The message is clear: Do not plant free Chinese mystery seeds. Also, do not eat free Chinese mystery seeds. In addition, do not feed free Chinese mystery seeds to a goat named Jasper.
According to multiple media reports, people in at least 30 states have recently found a surprise in their mailboxes — mysterious seeds in packages with Chinese writing. It’s a surprise because no one can remember ordering free Chinese mystery seeds, just like those Amazon packages that arrive on Tuesday that no one can remember ordering on a particularly bleary-eyed Saturday night.
In a news release, the N.C. Department of Agriculture and Consumer Services said the seeds are part of a scam and urged anyone getting them not to plant them, since they could introduce invasive species, insects and plant diseases.
In a worst case scenario, it could be a plot to produce a hideous cross between the soul-sucking kudzu plant and a giant, fire-breathing monster — I’m thinking Kudzilla — to bring about the downfall of the United States. To be clear, that is strictly my theory and not that of the fine folks at the N.C. Department Agriculture and Consumer Services.
Phil Wilson, director of the Plant Industry Division, explained the scam.
“According to the Better Business Bureau, foreign, third-party sellers use your address and Amazon information to generate a fake sale and positive review to boost their product ratings,” Wilson said. “Seeds are just one of the items used in this scam, however, you could receive other inexpensive items such as rubber bands, plastic toys, or empty bags.”

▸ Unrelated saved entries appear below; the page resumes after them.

Lemma wp_leaveRole verb ns cr w :
  let key := ("", Name (cr_meta cr)) in
  Namespace (cr_meta cr) = "" → Name (cr_meta cr) ≠ "" → s_ClusterRoles (view w) !! key = Some cr →
  wp (leaveRole verb ns cr)
    (if_ok (λ _ w', changed_at (O:=ClusterRole) [key] (view w) (view w') ∧ cache_step w w' ∧
              left_of verb ns cr (s_ClusterRoles (view w') !! key))
       (λ _ _, ¬ ClientHealthy W ClusterRole)) w.
Proof.
  intros key Hns Hne Hcr. pose proof (λ rules, role_write_key cr rules Hns) as Hwk.
  unfold leaveRole. fold (cut_rules verb ns (cr_Rules cr)).
  case_match eqn:Hlen.
  - apply Nat.eqb_eq, length_zero_iff_nil in Hlen. apply wp_delete; at_post.
    + intros w' _ Hv Hcs. rewrite Hv.
      split_and!; [apply changed_at_del; by left|done|]. fold key. rewrite role_deleted.
      by apply left_none.
    + intros e w' _ _ _ _ Hno Hh. apply (Hno Hh). by exists cr.
  - case_match eqn:Hmod.
    + apply wp_bind, wp_update; at_post.
      * intros o' w' Hst Hok _ Hv Hcs. apply wp_ret. at_post. rewrite Hv. rewrite Hwk in Hok.
        split_and!; [apply changed_at_put; rewrite Hok; by left|done|].
        rewrite (role_put key o') by done.
        destruct Hst as (_ & _ & _ & _ & _ & _ & Hsp). simpl in Hsp. rewrite Hsp. apply left_cut.
      * intros e w' _ _ Hno Hh. apply (Hno Hh); [done|]. exists cr. rewrite Hwk.
        split_and!; [exact Hcr|done|done].
    + apply wp_ret. at_post. split_and!; [apply changed_at_refl|apply cache_step_same|].
      rewrite Hcr. apply left_same. intros Hg%grants_existsb. congruence.
Qed.

(** The roles but the desired one: those of projects have let the namespace go. *)
Definition others_left (verb ns desired : string) (s s' : KState) : Prop :=
  only_tbl (O:=ClusterRole) s s' ∧
  ∀ k, k ≠ ("", desired) →
    match s_ClusterRoles s !! k with
    | Some cr => if decide (ns ∈ crByNS cr) then left_of verb ns cr (s_ClusterRoles s' !! k)
                 else s_ClusterRoles s' !! k = Some cr
    | None => s_ClusterRoles s' !! k = None
    end.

I’m sure my loyal readers, both of them, have plenty of questions about free Chinese mystery seeds. As the interim senior consumer services/Kudzilla correspondent for this award-winning publication, I’m here to help.
Q. Hey, Scott. Thanks for taking my question. Really, though how bad can these free Chinese mystery seeds be? I mean, I heard about this ol’ boy, he traded a cow for some magic beans. His momma about tore his hind-end up when she found out. But lo and behold, they were magic and a vine grew right up to the sky. After that was a lot of fee-fi-fo-ing, giant-killing and such, but it worked out great. For the boy, not the giant.
A. That’s the old English fairytale Jack and Beanstalk. These seeds are real and could eventually do ecological and economic damage. Do not plant the seeds.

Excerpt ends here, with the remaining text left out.